Suttner, Bertha Kinský. Baronesa von (1843-1914).

Narradora y pacifista austríaca nacida en Praga el 9 de junio de 1843 y fallecida en Viena el 21 de junio de 1914. Autora de la novela antibelicista Abajo la armas (1889) y editora de la revista homónima, desplegó una intensa actividad pública internacional en defensa del sufragio femenino y de la abolición de los enfrentamientos armados, fue Presidenta Honorífica de la Oficina Internacional para la Paz (con sede en Berna), y recibió, en 1905, el Premio Nobel de la Paz.

Vida y obra

Nacida en el seno de una familia aristocrática del Imperio Austro-Húngaro que se había destacado por sus servicios militares -era hija póstuma del conde Kinský, mariscal de campo, y nieta de un capitán de caballería-, recibió el nombre de Bertha Felice Sophie y el título nobiliario de condesa Kinský, aunque después habría de pasar a la posteridad por el apellido de su esposo (Bertha von Suttner). Huérfana de padre desde su llegada al mundo, fue criada y educada por su madre bajo la supervisión de un tutor que era miembro de la corte austríaca, por lo que formó parte durante su infancia y juventud de una sociedad aristocrática educada en esas tradiciones militares contra las que habría de combatir vigorosamente durante la segunda mitad de su vida.
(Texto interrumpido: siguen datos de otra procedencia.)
(** An approval moves to its next stage: the others are as they were. *)
Lemma inv_stage w t m k st st' ev :
  inv w → stages w !! k = Some st → st ≠ Over →
  (∀ e, e ∈ ev → ∃ a c u at_, e = TookCode k a c u at_ ∨ e = Granted k a u ∧ st' = Over) →
  length (omap grant_key ev) ≤ 1 →
  (∀ g by_ u n, st' = Settling g by_ (TakenUser u n) → used k (agent_id g) u (trace w ++ ev)) →
  (∀ c, c ∈ pairing_codes t → standing (pc_agent c) (pc_code c) (pc_user c) (pc_created c) (trace w ++ ev)) →
  (∀ r, r ∈ allowed_users t → r ∈ allowed_users (tables w) ∨ paired (au_agent r) (au_user r) (trace w ++ ev)) →
  inv (mkWorld (guards w) t m (<[k := st']> (stages w)) (trace w ++ ev)).
Proof.
  intros [H1 H2 H3 H4 H5] Hk Hst Hev Hl Hu Hc Ha.
  assert (∀ j a u, Granted j a u ∈ ev → j = k ∧ st' = Over) as Hg.
  { intros j a u (a' & c & u' & x & [?|[? ?]])%Hev; by simplify_eq. }
  assert (∀ a u, Granted k a u ∉ trace w) as Hno.
  { intros a u Hin%H4. congruence. }
  constructor; cbn; [done| | | |].
  - intros j g by_ u n. destruct (decide (j = k)) as [->|Hne].
    + rewrite list_lookup_insert_eq by (by eapply lookup_lt_Some). intros [= ->]. by eapply Hu.
    + rewrite list_lookup_insert_ne by done. intros Hj. eapply used_app, H2, Hj.
  - intros r [Hr|Hr]%Ha; [|done]. apply paired_app; [by apply H3|].
    intros (a' & c & u' & x & [?|[? ?]])%Hev; by simplify_eq.
  - intros j a u [Hj|Hj]%elem_of_app.
    + assert (j ≠ k) by (intros ->; by apply Hno in Hj). rewrite list_lookup_insert_ne by done. by eapply H4.
    + apply Hg in Hj as [-> ->]. apply list_lookup_insert_eq. by eapply lookup_lt_Some.
  - rewrite omap_app. apply NoDup_app. split_and!; [done| |].
    + intros j (e & He & Hj)%list_elem_of_omap (e' & He' & Hj')%list_elem_of_omap.
      destruct e, e'; simplify_eq/=. apply Hg in He' as [-> _]. by apply Hno in He.
    + destruct (omap grant_key ev) as [|? [|]]; [apply NoDup_nil_2|apply NoDup_singleton|cbn in Hl; lia].
Qed.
Las comodidades de la corte le proporcionaron una esmerada educación, acorde -eso sí- con el limitado alcance intelectual que se confería a la formación académica de una mujer de su tiempo: recibió clases de idiomas que le permitieron dominar las lenguas más importantes habladas en Europa, e, impulsada por su primera intención de convertirse en cantante de ópera, educó su oído y su voz bajo la tutela de los principales músicos de la corte vienesa. Asimismo, tuvo ocasión de realizar numerosos viajes que enriquecieron sus horizontes vitales y ampliaron su bagaje cultural, y de participar intensamente en la agitada vida social de la alta sociedad a la que pertenecía. Pero esta existencia holgada y decadente, ajena a cualquier actividad laboral, comenzó a verse seriamente amenazada a comienzos de la década de los años setenta, cuando los fondos que recibía su madre -de la que seguía dependiendo la joven Bertha Sophie Felice- empezaron a mostrar su incapacidad para sustentar el elevado nivel de vida que hasta entonces había llevado la familia en la corte. Así las cosas, al cumplir los treinta años de edad la futura escritora decidió emanciparse y buscar su sustento por sus propios medios, por lo que aceptó en Viena el puesto de preceptora y acompañante de las cuatro hijas de la familia von Suttner, una de las más ricas de la capital imperial.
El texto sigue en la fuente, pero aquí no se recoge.